David Schindler says lawmakers should focus instead on controlling phosphorus — something that can be accomplished at only a fraction of the cost.
"There are very few good news stories in ecology these days but this is one," Schindler said Wednesday. "It saves us a lot of money that we can spend for other things."
Numerous studies have linked summer algae blooms to both nitrogen and phosphorus getting into water through sewage and fertilizer.
But in a peer-reviewed paper published Wednesday in Proceedings of the Royal Society of London Series B, Schindler concludes that phosphorus is the real enemy.
Schindler says studies blaming nitrogen for blooms are short-term and do not take into account a lake's entire ecosystem.
"Emperor Nitrogen has no clothes," he said. "The conclusion is we need to rely entirely on whole-lake data ... for reliable environmental policy, not quick-and-dirty surveys with a few small bottles or little containers in lakes."
Schindler reached his conclusions based on studies he did himself on nitrogen in the 1970s and '80s, as well as on a year-long review of about 500 other reports on the subject.

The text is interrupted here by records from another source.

Lemma payoff_ge_neg_max_loss (spot : Q) :
  - get_max_loss s <= calculate_payoff s spot.
Proof using ordered.
  destruct s; cbn in *; unfold Py.max, Py.min, total_cost in *;
    py_cases; lra.
Qed.

Lemma payoff_le_max_profit (spot : Q) :
  xle (calculate_payoff s spot) (get_max_profit s).
Proof using ordered.
  destruct s; cbn in *; unfold Py.max, Py.min in *;
    py_cases; solve [lra | exact I].
Qed.

End PayoffBounds.

(** C1, as stated, fails: the constructors accept any strikes, and on the
    butterfly with strikes 90/100/120 and net debit 2 the payoff at spot 120
    is -12, below minus the declared maximum loss of 2. *)
Lemma payoff_below_max_loss_wide_butterfly :
  0 <= 120 /\
  get_max_loss wide_butterfly == 2 /\
  calculate_payoff wide_butterfly 120 == -(12) /\
  ~ (- get_max_loss wide_butterfly <= calculate_payoff wide_butterfly 120).
Proof.
  repeat split; try reflexivity.
  - discriminate.
  - intro H. vm_compute in H. apply H. reflexivity.
Qed.

(** C1, amended: for every strategy variant whose strikes are in the
    conventional order ([legs_ordered]) and every spot price >= 0, the
    payoff is at least minus [get_max_loss], and at most [get_max_profit]
    when that is finite. *)
Theorem payoff_within_declared_bounds (s : OptionsStrategy) (spot : Q) :
  legs_ordered s -> 0 <= spot ->
  - get_max_loss s <= calculate_payoff s spot
  /\ forall m, get_max_profit s = Fin m -> calculate_payoff s spot <= m.
Proof.
  intros Hord _. split.
  - now apply payoff_ge_neg_max_loss.
  - intros m Hm. pose proof (payoff_le_max_profit s Hord spot) as H.
    rewrite Hm in H. exact H.
Qed.

Lemma payoff_within_declared_bounds_witness :
  - get_max_loss sample_iron_condor <= calculate_payoff sample_iron_condor 150
  /\ forall m, get_max_profit sample_iron_condor = Fin m ->
               calculate_payoff sample_iron_condor 150 <= m.
Proof.
  apply (payoff_within_declared_bounds sample_iron_condor 150).
  - cbn. repeat split; discriminate.
  - discriminate.
Defined.

(** ** Break-even points *)

(** C2, as stated, fails: the iron condor sold for a credit of 6 on spreads
    5 wide declares a break-even at 161, where the payoff is 1. *)
Lemma break_even_payoff_nonzero_rich_iron_condor :
  In 161 (get_break_even_points rich_iron_condor)
  /\ ~ calculate_payoff rich_iron_condor 161 == 0.
Proof.
  split.
  - cbn. right. left. reflexivity.
  - intro H. vm_compute in H. discriminate H.
Qed.

(** Even within the widths the payoff at a declared break-even is not
    exactly 0 once the arithmetic rounds: on the grid of 1/1024 the
    straddle struck at 200 for premiums of 0.1 and 0.1 pays one grid step
    at its upper break-even. *)
Lemma break_even_payoff_one_grid_step_off :
  In (Fl.fadd round_to_grid 200 (Fl.total_cost round_to_grid (1 # 10) (1 # 10)))
     (Fl.get_break_even_points round_to_grid dime_straddle)
  /\ Fl.calculate_payoff round_to_grid dime_straddle
       (Fl.fadd round_to_grid 200 (Fl.total_cost round_to_grid (1 # 10) (1 # 10)))
     == 1 # 1024.
Proof.
  split; [right; left; reflexivity | vm_compute; reflexivity].
Qed.

(** C2, amended: for every strategy variant whose net credit or debit lies
    between zero and the width it is set against ([premium_within_width]),
    the payoff at every price of [get_break_even_points] is 0 up to the
    rounding of the float arithmetic: when every operation rounds by at
    most [eta], payoff and break-even both computed with that rounding,
    the payoff lies between -11 x [eta] and 11 x [eta]. *)
Theorem payoff_near_zero_at_break_even (R : Q -> Q) (eta M B : Q)
    (s : OptionsStrategy) (be : Q) :
  rounds_within R eta M -> 0 <= eta -> 16 * B + 16 * eta <= M ->
  parameters_within B s ->
  premium_within_width s ->
  In be (Fl.get_break_even_points R s) ->
  - (11 * eta) <= Fl.calculate_payoff R s be
  /\ Fl.calculate_payoff R s be <= 11 * eta.
Proof.
  intros Hround Heta HM Hb Hw Hin.
  destruct s; cbn in Hb, Hw, Hin;
    unfold total_cost, spread_net_debit, butterfly_net_debit in Hw;
    split_hyps; subst be; fl_solve.
Qed.

Lemma payoff_near_zero_at_break_even_witness :
  - (11 * (1 # 2048))
  <= Fl.calculate_payoff round_to_grid dime_straddle
       (Fl.fadd round_to_grid 200 (Fl.total_cost round_to_grid (1 # 10) (1 # 10)))
  /\ Fl.calculate_payoff round_to_grid dime_straddle
       (Fl.fadd round_to_grid 200 (Fl.total_cost round_to_grid (1 # 10) (1 # 10)))
     <= 11 * (1 # 2048).
Proof.
  apply (payoff_near_zero_at_break_even round_to_grid (1 # 2048) 10000 201
           dime_straddle).
  - apply round_to_grid_within.
  - discriminate.
  - discriminate.
  - cbn. repeat split; discriminate.
  - cbn. discriminate.
  - right. left. reflexivity.
Defined.
(** * kiwi: a shallow embedding of the WebSocket engine's core

  The Go sources are embedded function by function.  Unsigned Go integers
  are [Z] values with the wrap-around of every operation written out, byte
  slices are [list Z], Go strings are [string], Go maps are [gmap], and a
  run-time panic is an explicit outcome. *)

From Stdlib Require Import ZArith Lia List Bool Ascii String.
From stdpp Require Import gmap strings list.

Local Open Scope Z_scope.

(** ** Fixed-width unsigned arithmetic *)

Module Word.

Definition wrap (w : Z) (x : Z) : Z := x mod 2 ^ w.

Definition u8 := wrap 8.
Definition u16 := wrap 16.
Definition u32 := wrap 32.
Definition u64 := wrap 64.

(** [x << n] on a [w]-bit unsigned operand. *)
Definition shl (w : Z) (x n : Z) : Z := wrap w (Z.shiftl x n).

Definition MaxUint16 : Z := 65535.
Definition MaxUint64 : Z := 18446744073709551615.

Definition is_byte (b : Z) : Prop := 0 <= b < 256.
Definition is_bit (b : Z) : Prop := b = 0 \/ b = 1.

End Word.

Import Word.

(** ** io.Reader

  A reader is the sequence of chunks still to be delivered.  One [Read]
  into a buffer of [n] bytes hands out bytes of the first chunk only, at
  most [n] of them, and reports [EOF] once no chunk is left. *)

Module IO.

Inductive error := EOF.

Definition Reader := list (list Z).

Definition Read (r : Reader) (n : nat) : list Z * option error * Reader :=
  match r with
  | [] => ([], Some EOF, [])
  | c :: rest =>
      if (length c <=? n)%nat then (c, None, rest)
      else (take n c, None, drop n c :: rest)
  end.

(** bytes.NewReader / bytes.NewBuffer: the whole slice is available. *)
Definition NewReader (bs : list Z) : Reader :=
  match bs with [] => [] | _ => [bs] end.

(** Bytes not yet delivered. *)
Definition pending (r : Reader) : list Z := concat r.

(** A bound on the number of [Read] calls that can still return data. *)
Definition reads_left (r : Reader) : nat :=
  (length r + length (concat r))%nat.

End IO.

Import IO.

(** ** Outcomes of fallible code *)

Inductive result (E A : Type) : Type :=
| Ok (a : A)
| Err (e : E).
Arguments Ok {E A} a.
Arguments Err {E A} e.

(** ** math/rand, as far as the sources use it

  The generator algorithm belongs to Go's library; the embedding takes it
  as an interface.  Generator objects live in a heap, so that a call can
  be run after any history of earlier calls. *)

Class MathRand : Type := {
  Source : Type;
  NewSource : Z -> Source;
  Source_Uint32 : Source -> Z * Source
}.

Module Rand.
Section WithRand.
Context `{MathRand}.

Abbreviation Heap := (list Source).
Definition M (A : Type) : Type := Heap -> A * Heap.

Definition ret {A} (a : A) : M A := fun h => (a, h).
Definition bind {A B} (m : M A) (k : A -> M B) : M B :=
  fun h => let '(a, h') := m h in k a h'.

(** rand.New(src): a fresh generator object. *)
Definition New (src : Source) : M nat :=
  fun h => (length h, h ++ [src]).

(** r.Uint32(): advances the generator [r]. *)
Definition Uint32 (r : nat) : M Z :=
  fun h =>
    match h !! r with
    | Some s => let '(v, s') := Source_Uint32 s in (u32 v, <[r := s']> h)
    | None => (0, h)
    end.

End WithRand.
End Rand.

Notation "'call' x <- m 'in' k" := (Rand.bind m (fun x => k))
(at level 10, x name, m at level 100, k at level 200, only parsing).

(** ** util.go: ReadBytesAsMath *)

Module Util.

Inductive error := ErrBufNotEnough.

(** The body of the [for] loop; [None] only when [fuel] runs out. *)
Fixpoint ReadBytesAsMath_loop (fuel : nat) (r : Reader) (size n : Z)
    (byts : list Z) : option (result error (list Z) * Reader) :=
  match fuel with
  | O => None
  | S fuel' =>
      let '(buf, err, r') := Read r 512 in
      let i := Z.of_nat (length buf) in
      if 0 <? i then
        let n' := u64 (n + u64 i) in
        let byts' := byts ++ buf in
        if n' =? size then Some (Ok byts', r')
        else
          match err with
          | Some _ => Some (Err ErrBufNotEnough, r')
          | None => ReadBytesAsMath_loop fuel' r' size n' byts'
          end
      else
        match err with
        | Some _ => Some (Err ErrBufNotEnough, r')
        | None => ReadBytesAsMath_loop fuel' r' size n byts
        end
  end.

Definition ReadBytesAsMath_fuel (r : Reader) : nat := S (reads_left r).

(** Every round takes a chunk, or 512 bytes of one, off the reader, so the
    fuel below lasts; the second case is not reached. *)
Definition ReadBytesAsMath (r : Reader) (size : Z)
    : result error (list Z) * Reader :=
  match ReadBytesAsMath_loop (ReadBytesAsMath_fuel r) r size 0 [] with
  | Some out => out
  | None => (Err ErrBufNotEnough, r)
  end.

End Util.

(** ** frame.go *)

Module Frame.

Definition OpcodeContinue : Z := 0x0.
Definition OpcodeText : Z := 0x1.
Definition OpcodeBinary : Z := 0x2.
Definition OpcodeClose : Z := 0x8.
Definition OpcodePing : Z := 0x9.
Definition OpcodePong : Z := 0xA.

Record Frame : Type := mkFrame {
  FIN : Z;
  RSV1 : Z;
  RSV2 : Z;
  RSV3 : Z;
  Opcode : Z;
  MASK : Z;
  PayloadLen : Z;
  MaskingKey : Z;
  PayloadData : list Z
}.

(** [&Frame{}] *)
Definition zero : Frame := mkFrame 0 0 0 0 0 0 0 0 [].

Definition set_head (fin r1 r2 r3 op : Z) (f : Frame) : Frame :=
  mkFrame fin r1 r2 r3 op (MASK f) (PayloadLen f) (MaskingKey f) (PayloadData f).
Definition set_MASK (v : Z) (f : Frame) : Frame :=
  mkFrame (FIN f) (RSV1 f) (RSV2 f) (RSV3 f) (Opcode f) v
          (PayloadLen f) (MaskingKey f) (PayloadData f).
Definition set_PayloadLen (v : Z) (f : Frame) : Frame :=
  mkFrame (FIN f) (RSV1 f) (RSV2 f) (RSV3 f) (Opcode f) (MASK f)
          v (MaskingKey f) (PayloadData f).
Definition set_MaskingKey (v : Z) (f : Frame) : Frame :=
  mkFrame (FIN f) (RSV1 f) (RSV2 f) (RSV3 f) (Opcode f) (MASK f)
          (PayloadLen f) v (PayloadData f).
Definition set_PayloadData (v : list Z) (f : Frame) : Frame :=
  mkFrame (FIN f) (RSV1 f) (RSV2 f) (RSV3 f) (Opcode f) (MASK f)
          (PayloadLen f) (MaskingKey f) v.

Inductive error :=
| ErrDeformedFirstTwoBytes
| ErrDeformedOpcode
| ErrDeformedExtendedPayloadLength
| ErrDeformedMaskingKey
| ErrDeformedPayloadData
| ErrFrameTooLarge
| ErrDeformedPayloadLength
| ErrTooLargeFrame.

Definition CheckOpcode (code : Z) : bool :=
  (code =? OpcodeContinue) || (code =? OpcodeText) || (code =? OpcodeBinary)
  || (code =? OpcodeClose) || (code =? OpcodePing) || (code =? OpcodePing)
  || (code =? OpcodePong).

(** [data[i] ^= maskingKey[i % 4]]; every caller passes a 4-byte key. *)
Definition MaskData (data maskingKey : list Z) : list Z :=
  imap (fun i d => Z.lxor d (nth (i mod 4)%nat maskingKey 0)) data.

The phosphorus-nitrogen debate has been a huge issue in Manitoba, where the provincial government and the City of Winnipeg had been at odds over the health of Lake Winnipeg.
The province wanted the city to spend millions in upgrades to its sewage treatment plant to remove nitrogen, while the city insisted that phosphorus was the real battle to pick.
Last year, the province released a pollution reduction strategy that backed away from targeting nitrogen.
Schindler says it was the right move.
He notes it's much easier to control phosphorus than nitrogen. Phosphorus is removed from water with iron or aluminum or sometimes calcium — a straight-forward process. Getting rid of nitrogen is a two-step deal that relies on "finicky" biological processes.
It's possible focusing on nitrogen may actually make water quality worse — at least when it comes to toxic blue-green algae.
Known scientifically as Cyanobacteria, blue-green algae needs both nitrogen and phosphorus to thrive. It can get the nitrogen it needs from the atmosphere, but the phosphorus has to come from the water.
"By adding phosphorus in a higher amount than nitrogen you actually favour those species that you are trying to get rid of," Schindler said. "Some of us worry that, if you were to tightly control both, we might get fewer algae but might get a higher proportion of blue-green algae."